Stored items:
□ □ □ □ □
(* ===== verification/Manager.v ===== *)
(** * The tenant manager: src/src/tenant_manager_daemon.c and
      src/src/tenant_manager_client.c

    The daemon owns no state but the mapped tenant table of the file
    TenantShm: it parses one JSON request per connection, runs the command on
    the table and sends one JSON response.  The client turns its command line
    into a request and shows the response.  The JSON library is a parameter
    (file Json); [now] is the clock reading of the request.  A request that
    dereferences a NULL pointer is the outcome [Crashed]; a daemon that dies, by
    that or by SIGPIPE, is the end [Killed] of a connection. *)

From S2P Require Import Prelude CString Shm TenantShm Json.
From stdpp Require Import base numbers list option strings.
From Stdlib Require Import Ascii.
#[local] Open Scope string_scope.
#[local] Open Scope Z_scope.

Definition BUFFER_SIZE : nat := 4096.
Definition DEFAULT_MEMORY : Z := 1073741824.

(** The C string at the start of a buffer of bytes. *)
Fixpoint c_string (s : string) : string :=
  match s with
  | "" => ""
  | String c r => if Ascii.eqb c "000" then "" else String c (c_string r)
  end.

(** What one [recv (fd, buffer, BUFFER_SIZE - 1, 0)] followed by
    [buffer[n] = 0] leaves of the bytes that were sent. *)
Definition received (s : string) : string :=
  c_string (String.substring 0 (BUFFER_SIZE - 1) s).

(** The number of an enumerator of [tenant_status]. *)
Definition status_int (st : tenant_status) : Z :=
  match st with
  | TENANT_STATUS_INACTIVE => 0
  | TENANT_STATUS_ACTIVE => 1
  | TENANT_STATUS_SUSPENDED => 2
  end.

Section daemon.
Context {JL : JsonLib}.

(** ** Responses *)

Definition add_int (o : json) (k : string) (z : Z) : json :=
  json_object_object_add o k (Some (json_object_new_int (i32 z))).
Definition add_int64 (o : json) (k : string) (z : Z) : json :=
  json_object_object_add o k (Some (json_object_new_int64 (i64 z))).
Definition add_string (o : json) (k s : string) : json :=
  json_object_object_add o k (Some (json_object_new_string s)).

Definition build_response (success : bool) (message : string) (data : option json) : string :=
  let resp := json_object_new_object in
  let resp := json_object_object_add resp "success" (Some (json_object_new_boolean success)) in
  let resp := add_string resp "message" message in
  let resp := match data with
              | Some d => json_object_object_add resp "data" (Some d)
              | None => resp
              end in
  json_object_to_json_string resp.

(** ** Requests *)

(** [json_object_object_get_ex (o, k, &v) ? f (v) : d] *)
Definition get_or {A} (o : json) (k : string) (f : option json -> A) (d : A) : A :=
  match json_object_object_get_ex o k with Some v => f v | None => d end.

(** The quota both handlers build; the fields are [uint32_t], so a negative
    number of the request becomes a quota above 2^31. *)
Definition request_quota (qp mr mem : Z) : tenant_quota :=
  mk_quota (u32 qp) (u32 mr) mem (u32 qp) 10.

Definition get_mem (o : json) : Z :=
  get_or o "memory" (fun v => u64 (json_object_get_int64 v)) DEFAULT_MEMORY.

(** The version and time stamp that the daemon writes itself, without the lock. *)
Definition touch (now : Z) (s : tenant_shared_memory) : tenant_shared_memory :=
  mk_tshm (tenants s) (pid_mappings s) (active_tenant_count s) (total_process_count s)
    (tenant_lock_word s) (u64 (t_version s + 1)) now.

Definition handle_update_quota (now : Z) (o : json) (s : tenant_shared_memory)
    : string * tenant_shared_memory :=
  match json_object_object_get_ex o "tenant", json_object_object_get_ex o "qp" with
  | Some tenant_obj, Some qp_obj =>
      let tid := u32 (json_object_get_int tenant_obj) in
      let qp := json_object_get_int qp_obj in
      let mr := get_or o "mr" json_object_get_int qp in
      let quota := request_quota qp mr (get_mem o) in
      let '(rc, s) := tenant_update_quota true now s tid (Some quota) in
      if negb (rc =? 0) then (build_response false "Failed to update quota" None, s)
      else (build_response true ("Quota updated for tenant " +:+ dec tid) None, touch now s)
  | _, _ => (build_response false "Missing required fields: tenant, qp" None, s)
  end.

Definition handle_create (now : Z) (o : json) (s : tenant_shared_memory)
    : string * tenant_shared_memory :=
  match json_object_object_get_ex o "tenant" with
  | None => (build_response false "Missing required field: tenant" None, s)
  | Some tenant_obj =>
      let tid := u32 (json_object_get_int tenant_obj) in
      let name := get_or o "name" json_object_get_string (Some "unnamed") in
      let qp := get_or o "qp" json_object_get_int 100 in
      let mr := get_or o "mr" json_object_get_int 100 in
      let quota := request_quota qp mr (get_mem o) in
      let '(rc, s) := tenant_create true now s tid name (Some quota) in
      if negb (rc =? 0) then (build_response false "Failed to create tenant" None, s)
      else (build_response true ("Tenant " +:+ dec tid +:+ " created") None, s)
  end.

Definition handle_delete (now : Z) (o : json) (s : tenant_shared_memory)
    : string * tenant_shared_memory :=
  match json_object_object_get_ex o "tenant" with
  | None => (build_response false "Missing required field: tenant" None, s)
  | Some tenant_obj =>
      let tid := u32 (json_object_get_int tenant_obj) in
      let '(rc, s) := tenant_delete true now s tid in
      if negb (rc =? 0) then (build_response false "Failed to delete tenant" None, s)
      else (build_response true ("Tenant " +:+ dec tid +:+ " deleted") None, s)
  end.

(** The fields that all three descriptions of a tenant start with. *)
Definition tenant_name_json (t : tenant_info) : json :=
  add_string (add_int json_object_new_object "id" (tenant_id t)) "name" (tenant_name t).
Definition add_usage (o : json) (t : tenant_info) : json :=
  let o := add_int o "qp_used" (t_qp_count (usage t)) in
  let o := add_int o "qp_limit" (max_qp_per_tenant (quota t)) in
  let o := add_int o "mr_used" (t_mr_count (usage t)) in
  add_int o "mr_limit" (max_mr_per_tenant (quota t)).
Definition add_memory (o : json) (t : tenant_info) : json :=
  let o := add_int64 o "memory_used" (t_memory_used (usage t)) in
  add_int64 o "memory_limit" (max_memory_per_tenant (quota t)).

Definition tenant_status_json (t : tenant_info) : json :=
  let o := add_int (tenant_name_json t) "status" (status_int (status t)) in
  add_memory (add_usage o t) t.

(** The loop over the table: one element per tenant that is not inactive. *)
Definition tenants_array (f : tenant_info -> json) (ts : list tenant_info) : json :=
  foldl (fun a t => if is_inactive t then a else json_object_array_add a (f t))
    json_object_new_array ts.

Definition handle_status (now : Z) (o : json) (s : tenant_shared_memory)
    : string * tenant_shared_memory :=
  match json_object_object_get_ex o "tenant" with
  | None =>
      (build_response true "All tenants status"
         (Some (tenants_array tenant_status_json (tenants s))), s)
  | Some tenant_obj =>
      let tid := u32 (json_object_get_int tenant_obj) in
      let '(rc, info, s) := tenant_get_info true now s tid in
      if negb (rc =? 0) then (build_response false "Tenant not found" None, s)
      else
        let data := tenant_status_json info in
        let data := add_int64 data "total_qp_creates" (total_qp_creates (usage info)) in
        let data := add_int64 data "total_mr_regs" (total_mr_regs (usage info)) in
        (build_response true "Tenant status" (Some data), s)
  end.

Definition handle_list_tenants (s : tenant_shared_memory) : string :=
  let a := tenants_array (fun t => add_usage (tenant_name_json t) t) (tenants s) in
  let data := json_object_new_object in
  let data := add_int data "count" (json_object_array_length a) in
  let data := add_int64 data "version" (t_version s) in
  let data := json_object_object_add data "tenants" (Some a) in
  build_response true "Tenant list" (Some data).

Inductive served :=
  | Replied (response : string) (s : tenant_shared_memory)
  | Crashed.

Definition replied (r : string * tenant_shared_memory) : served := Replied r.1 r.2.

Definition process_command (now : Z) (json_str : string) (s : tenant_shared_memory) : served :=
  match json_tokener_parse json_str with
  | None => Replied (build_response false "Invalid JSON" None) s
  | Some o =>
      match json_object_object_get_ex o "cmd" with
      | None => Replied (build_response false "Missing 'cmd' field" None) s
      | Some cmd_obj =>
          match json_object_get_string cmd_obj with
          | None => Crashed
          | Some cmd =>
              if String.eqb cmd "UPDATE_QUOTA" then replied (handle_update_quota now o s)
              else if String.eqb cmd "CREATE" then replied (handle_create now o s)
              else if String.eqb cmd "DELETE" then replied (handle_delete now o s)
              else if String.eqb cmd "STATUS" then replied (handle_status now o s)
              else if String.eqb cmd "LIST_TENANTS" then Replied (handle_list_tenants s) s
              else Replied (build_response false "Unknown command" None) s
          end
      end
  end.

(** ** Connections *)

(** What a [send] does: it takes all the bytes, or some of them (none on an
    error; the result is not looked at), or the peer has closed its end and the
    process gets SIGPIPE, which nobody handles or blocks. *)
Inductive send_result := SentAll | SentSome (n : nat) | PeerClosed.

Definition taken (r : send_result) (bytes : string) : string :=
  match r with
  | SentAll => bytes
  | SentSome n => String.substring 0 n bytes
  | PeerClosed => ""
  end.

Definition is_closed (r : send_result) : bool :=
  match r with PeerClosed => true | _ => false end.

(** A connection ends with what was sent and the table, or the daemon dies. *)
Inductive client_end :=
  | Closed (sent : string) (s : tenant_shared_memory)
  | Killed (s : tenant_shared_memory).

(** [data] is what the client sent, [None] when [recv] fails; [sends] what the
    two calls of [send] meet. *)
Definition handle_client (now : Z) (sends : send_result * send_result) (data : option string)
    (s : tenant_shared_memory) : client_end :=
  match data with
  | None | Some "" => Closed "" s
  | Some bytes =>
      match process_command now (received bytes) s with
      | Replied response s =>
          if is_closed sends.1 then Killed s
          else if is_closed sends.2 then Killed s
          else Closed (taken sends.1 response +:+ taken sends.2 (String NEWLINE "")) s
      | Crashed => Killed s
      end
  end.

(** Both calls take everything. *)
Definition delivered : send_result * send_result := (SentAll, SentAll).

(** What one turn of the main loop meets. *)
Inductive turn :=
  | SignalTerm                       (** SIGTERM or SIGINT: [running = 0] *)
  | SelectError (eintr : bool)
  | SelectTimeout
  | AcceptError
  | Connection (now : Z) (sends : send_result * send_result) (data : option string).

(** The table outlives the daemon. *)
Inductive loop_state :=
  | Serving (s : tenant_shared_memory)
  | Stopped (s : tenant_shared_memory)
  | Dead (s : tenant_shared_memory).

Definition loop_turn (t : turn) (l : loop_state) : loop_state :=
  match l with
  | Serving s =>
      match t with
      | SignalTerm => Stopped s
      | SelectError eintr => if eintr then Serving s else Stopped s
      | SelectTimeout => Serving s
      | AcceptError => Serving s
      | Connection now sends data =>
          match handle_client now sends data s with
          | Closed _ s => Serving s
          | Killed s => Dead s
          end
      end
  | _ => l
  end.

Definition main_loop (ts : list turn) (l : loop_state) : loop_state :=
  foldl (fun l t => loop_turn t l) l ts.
□ □ □ □ □
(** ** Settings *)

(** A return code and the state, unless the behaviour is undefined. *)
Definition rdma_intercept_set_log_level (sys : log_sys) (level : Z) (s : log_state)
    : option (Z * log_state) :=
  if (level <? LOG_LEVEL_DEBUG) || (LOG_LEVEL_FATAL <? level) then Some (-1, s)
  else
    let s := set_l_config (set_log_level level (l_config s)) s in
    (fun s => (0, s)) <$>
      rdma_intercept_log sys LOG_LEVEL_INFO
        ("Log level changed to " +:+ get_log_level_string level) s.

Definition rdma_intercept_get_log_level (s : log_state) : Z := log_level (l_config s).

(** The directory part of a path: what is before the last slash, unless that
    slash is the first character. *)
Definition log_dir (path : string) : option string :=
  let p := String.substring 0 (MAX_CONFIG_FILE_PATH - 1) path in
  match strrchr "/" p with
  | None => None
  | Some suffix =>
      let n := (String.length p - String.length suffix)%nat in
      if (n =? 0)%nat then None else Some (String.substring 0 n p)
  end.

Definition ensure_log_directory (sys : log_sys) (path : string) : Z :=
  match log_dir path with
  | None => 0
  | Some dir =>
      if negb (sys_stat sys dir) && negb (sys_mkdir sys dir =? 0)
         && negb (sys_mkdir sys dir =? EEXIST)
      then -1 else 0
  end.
□ □ □ □ □
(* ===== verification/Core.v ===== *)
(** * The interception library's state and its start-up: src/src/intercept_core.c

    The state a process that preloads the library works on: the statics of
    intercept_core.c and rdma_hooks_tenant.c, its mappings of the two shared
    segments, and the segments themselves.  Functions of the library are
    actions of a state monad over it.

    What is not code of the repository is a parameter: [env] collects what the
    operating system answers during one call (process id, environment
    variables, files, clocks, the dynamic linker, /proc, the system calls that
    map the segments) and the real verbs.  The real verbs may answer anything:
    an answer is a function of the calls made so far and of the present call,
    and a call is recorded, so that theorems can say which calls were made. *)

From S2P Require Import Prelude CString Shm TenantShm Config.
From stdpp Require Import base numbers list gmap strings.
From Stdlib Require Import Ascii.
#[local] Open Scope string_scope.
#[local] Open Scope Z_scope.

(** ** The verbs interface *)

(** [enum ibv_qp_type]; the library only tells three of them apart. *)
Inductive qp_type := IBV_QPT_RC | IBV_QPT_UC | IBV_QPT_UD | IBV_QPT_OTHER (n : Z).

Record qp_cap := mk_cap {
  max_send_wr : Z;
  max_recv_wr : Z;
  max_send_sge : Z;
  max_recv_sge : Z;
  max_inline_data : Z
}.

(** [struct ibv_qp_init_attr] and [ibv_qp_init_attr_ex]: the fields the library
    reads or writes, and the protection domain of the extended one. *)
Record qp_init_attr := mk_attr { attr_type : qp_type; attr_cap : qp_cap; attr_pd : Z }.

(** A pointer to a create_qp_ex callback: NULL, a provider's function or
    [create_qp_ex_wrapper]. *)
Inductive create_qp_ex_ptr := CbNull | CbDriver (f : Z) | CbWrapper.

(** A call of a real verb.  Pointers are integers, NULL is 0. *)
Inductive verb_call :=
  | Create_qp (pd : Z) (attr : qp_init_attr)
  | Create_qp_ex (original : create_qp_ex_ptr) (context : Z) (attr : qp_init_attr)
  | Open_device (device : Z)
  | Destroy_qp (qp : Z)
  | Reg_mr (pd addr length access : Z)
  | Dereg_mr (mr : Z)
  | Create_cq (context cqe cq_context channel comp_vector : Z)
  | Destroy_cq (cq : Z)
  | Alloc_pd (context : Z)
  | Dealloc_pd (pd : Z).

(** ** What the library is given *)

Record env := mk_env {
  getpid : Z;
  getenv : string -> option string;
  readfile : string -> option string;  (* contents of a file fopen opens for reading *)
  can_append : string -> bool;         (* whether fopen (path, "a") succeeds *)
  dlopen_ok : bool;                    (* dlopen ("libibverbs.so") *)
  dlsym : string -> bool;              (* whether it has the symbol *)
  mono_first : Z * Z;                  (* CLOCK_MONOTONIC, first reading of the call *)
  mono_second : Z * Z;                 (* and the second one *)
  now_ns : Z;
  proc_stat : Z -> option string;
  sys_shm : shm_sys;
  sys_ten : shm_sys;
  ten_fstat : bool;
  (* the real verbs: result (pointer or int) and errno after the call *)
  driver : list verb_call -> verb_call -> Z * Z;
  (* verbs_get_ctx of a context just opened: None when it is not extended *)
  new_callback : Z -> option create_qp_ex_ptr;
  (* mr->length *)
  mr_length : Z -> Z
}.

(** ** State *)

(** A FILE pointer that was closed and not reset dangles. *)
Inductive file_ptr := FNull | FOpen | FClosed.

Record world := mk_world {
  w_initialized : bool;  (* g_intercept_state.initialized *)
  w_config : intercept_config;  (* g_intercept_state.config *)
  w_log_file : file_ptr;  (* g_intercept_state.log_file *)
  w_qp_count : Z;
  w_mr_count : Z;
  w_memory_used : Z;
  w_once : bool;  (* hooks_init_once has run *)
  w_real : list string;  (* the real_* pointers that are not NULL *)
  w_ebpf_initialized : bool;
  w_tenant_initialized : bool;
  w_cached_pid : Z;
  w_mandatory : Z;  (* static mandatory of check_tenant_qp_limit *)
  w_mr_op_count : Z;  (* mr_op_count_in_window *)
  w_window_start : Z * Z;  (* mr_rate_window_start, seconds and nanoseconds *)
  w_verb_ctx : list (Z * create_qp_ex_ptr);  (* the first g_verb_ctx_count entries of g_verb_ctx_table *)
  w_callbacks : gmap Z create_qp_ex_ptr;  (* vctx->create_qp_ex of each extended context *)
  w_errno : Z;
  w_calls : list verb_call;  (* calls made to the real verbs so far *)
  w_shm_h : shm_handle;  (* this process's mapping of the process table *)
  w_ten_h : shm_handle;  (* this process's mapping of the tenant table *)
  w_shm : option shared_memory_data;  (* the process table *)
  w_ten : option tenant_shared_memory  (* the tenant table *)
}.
□ □ □ □ □
[What needs to be done] When you reach the line containing "(* ===== verification/Manager.v ===== *)" in the data above, start copying exactly, and stop after the line containing "TenantShm: it parses".

[Exercise solution]
(* ===== verification/Manager.v ===== *)
(** * The tenant manager: src/src/tenant_manager_daemon.c and
      src/src/tenant_manager_client.c

    The daemon owns no state but the mapped tenant table of the file
    TenantShm: it parses one JSON request per connection, runs the command on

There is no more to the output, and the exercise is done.